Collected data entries
(** * fitness-tracker-app: the view-model computed by [index] in app.py

    The route handler [index] of app.py reads the calorie goal and the last
    thirty rows of [fitness_entries], then
    - writes a ["status"] into every row (lines 136-147),
    - builds four chart series from the rows, oldest first (lines 150-167),
    - builds the per-day over-goal flags (lines 169-174).
    The handlers [add_entry] and [set_goal] validate a form and write to the
    store.  This file embeds those pieces and proves the properties the
    specification states about them.

    Rows are Python dicts keyed by column name; they are modelled as finite
    maps from strings to Python values.  Python exceptions are modelled by
    the [result] type. *)

From Stdlib Require Import ZArith String Ascii List Bool Lia SpecFloat Sorted.
From stdpp Require Import base option list gmap strings pretty.

Local Open Scope string_scope.
Local Open Scope Z_scope.

(** ** Exceptions *)

Inductive pyexc : Type :=
| KeyError (key : string)
| TypeError
| ValueError
| OverflowError.

Inductive result (A : Type) : Type :=
| Ok (a : A)
| Raise (e : pyexc).

Arguments Ok {A} a.
Arguments Raise {A} e.

#[global] Instance result_ret : MRet result := fun A a => Ok a.

#[global] Instance result_bind : MBind result := fun A B f m =>
  match m with
  | Ok a => f a
  | Raise e => Raise e
  end.

#[global] Instance result_fmap : FMap result := fun A B f m =>
  match m with
  | Ok a => Ok (f a)
  | Raise e => Raise e
  end.

(** A [for] loop that threads an accumulator and stops at the first
    exception. *)
Fixpoint for_each {A S : Type} (body : S -> A -> result S) (acc : S) (xs : list A)
  : result S :=
  match xs with
  | [] => Ok acc
  | x :: rest => acc' ← body acc x; for_each body acc' rest
  end.

(** ** Python values

    The values a row of [fitness_entries] can hold with the two drivers:
    - MySQL: [entry_date DATE] gives a [datetime.date], [weight DECIMAL(5,2)]
      a [Decimal] with two fractional digits, [calories INT] and [steps INT]
      an [int];
    - SQLite: [entry_date TEXT] gives a [str], [weight REAL] a [float],
      [calories INTEGER] and [steps INTEGER] an [int], or a [float] for a
      posted value with a fraction; a numeric column keeps the text it could
      not convert, so any of them can also hold a [str];
    - SQL NULL gives [None].
    A [float] is an IEEE-754 binary64 value, [spec_float] of the Standard
    Library.  [PyDecimal c] is the [Decimal] whose value is [c/100]. *)

Record date : Type := Date { year : Z; month : Z; day : Z }.

Inductive pyval : Type :=
| PyNone
| PyInt (n : Z)
| PyFloat (x : spec_float)
| PyDecimal (c : Z)
| PyStr (s : string)
| PyDate (d : date).

Definition prec : Z := 53.
Definition emax : Z := 1024.

(** [v is None] *)
Definition py_is_none (v : pyval) : bool :=
  match v with
  | PyNone => true
  | _ => false
  end.

(** Truth value of a Python object, as [or] and [not] test it. *)
Definition py_truthy (v : pyval) : bool :=
  match v with
  | PyNone => false
  | PyInt n => negb (n =? 0)
  | PyFloat (S754_zero _) => false
  | PyFloat _ => true
  | PyDecimal c => negb (c =? 0)
  | PyStr s => negb (String.eqb s "")
  | PyDate _ => true
  end.

(** [a or b] *)
Definition py_or (a b : pyval) : pyval := if py_truthy a then a else b.

(** [x > g] for a float [x] and an int [g]: Python compares the two exactly. *)
Definition float_gt_int (x : spec_float) (g : Z) : bool :=
  match x with
  | S754_nan => false
  | S754_infinity negative => negb negative
  | S754_zero _ => g <? 0
  | S754_finite negative m e =>
      let v := if negative then Z.neg m else Z.pos m in
      if 0 <=? e then g <? v * 2 ^ e else g * 2 ^ (- e) <? v
  end.

(** [v > g] where [g] is an int: numbers compare by value, anything else
    raises [TypeError]. *)
Definition py_gt_int (v : pyval) (g : Z) : result bool :=
  match v with
  | PyInt n => Ok (g <? n)
  | PyFloat x => Ok (float_gt_int x g)
  | PyDecimal c => Ok (100 * g <? c)
  | PyNone | PyStr _ | PyDate _ => Raise TypeError
  end.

**Action item**
Preserving every character, copy the records above out again.

**Response below**
(** * fitness-tracker-app: the view-model computed by [index] in app.py

    The route handler [index] of app.py reads the calorie goal and the last
    thirty rows of [fitness_entries], then
    - writes a ["status"] into every row (lines 136-147),
    - builds four chart series from the rows, oldest first (lines 150-167),
    - builds the per-day over-goal flags (lines 169-174).
    The handlers [add_entry] and [set_goal] validate a form and write to the
    store.  This file embeds those pieces and proves the properties the
    specification states about them.

    Rows are Python dicts keyed by column name; they are modelled as finite
    maps from strings to Python values.  Python exceptions are modelled by
    the [result] type. *)

From Stdlib Require Import ZArith String Ascii List Bool Lia SpecFloat Sorted.
From stdpp Require Import base option list gmap strings pretty.

Local Open Scope string_scope.
Local Open Scope Z_scope.

(** ** Exceptions *)

Inductive pyexc : Type :=
| KeyError (key : string)
| TypeError
| ValueError
| OverflowError.

Inductive result (A : Type) : Type :=
| Ok (a : A)
| Raise (e : pyexc).

Arguments Ok {A} a.
Arguments Raise {A} e.

#[global] Instance result_ret : MRet result := fun A a => Ok a.

#[global] Instance result_bind : MBind result := fun A B f m =>
  match m with
  | Ok a => f a
  | Raise e => Raise e
  end.

#[global] Instance result_fmap : FMap result := fun A B f m =>
  match m with
  | Ok a => Ok (f a)
  | Raise e => Raise e
  end.

(** A [for] loop that threads an accumulator and stops at the first
    exception. *)
Fixpoint for_each {A S : Type} (body : S -> A -> result S) (acc : S) (xs : list A)
  : result S :=
  match xs with
  | [] => Ok acc
  | x :: rest => acc' ← body acc x; for_each body acc' rest
  end.

(** ** Python values

    The values a row of [fitness_entries] can hold with the two drivers:
    - MySQL: [entry_date DATE] gives a [datetime.date], [weight DECIMAL(5,2)]
      a [Decimal] with two fractional digits, [calories INT] and [steps INT]
      an [int];
    - SQLite: [entry_date TEXT] gives a [str], [weight REAL] a [float],
      [calories INTEGER] and [steps INTEGER] an [int], or a [float] for a
      posted value with a fraction; a numeric column keeps the text it could
      not convert, so any of them can also hold a [str];
    - SQL NULL gives [None].
    A [float] is an IEEE-754 binary64 value, [spec_float] of the Standard
    Library.  [PyDecimal c] is the [Decimal] whose value is [c/100]. *)

Record date : Type := Date { year : Z; month : Z; day : Z }.

Inductive pyval : Type :=
| PyNone
| PyInt (n : Z)
| PyFloat (x : spec_float)
| PyDecimal (c : Z)
| PyStr (s : string)
| PyDate (d : date).

Definition prec : Z := 53.
Definition emax : Z := 1024.

(** [v is None] *)
Definition py_is_none (v : pyval) : bool :=
  match v with
  | PyNone => true
  | _ => false
  end.

(** Truth value of a Python object, as [or] and [not] test it. *)
Definition py_truthy (v : pyval) : bool :=
  match v with
  | PyNone => false
  | PyInt n => negb (n =? 0)
  | PyFloat (S754_zero _) => false
  | PyFloat _ => true
  | PyDecimal c => negb (c =? 0)
  | PyStr s => negb (String.eqb s "")
  | PyDate _ => true
  end.

(** [a or b] *)
Definition py_or (a b : pyval) : pyval := if py_truthy a then a else b.

(** [x > g] for a float [x] and an int [g]: Python compares the two exactly. *)
Definition float_gt_int (x : spec_float) (g : Z) : bool :=
  match x with
  | S754_nan => false
  | S754_infinity negative => negb negative
  | S754_zero _ => g <? 0
  | S754_finite negative m e =>
      let v := if negative then Z.neg m else Z.pos m in
      if 0 <=? e then g <? v * 2 ^ e else g * 2 ^ (- e) <? v
  end.

(** [v > g] where [g] is an int: numbers compare by value, anything else
    raises [TypeError]. *)
Definition py_gt_int (v : pyval) (g : Z) : result bool :=
  match v with
  | PyInt n => Ok (g <? n)
  | PyFloat x => Ok (float_gt_int x g)
  | PyDecimal c => Ok (100 * g <? c)
  | PyNone | PyStr _ | PyDate _ => Raise TypeError
  end.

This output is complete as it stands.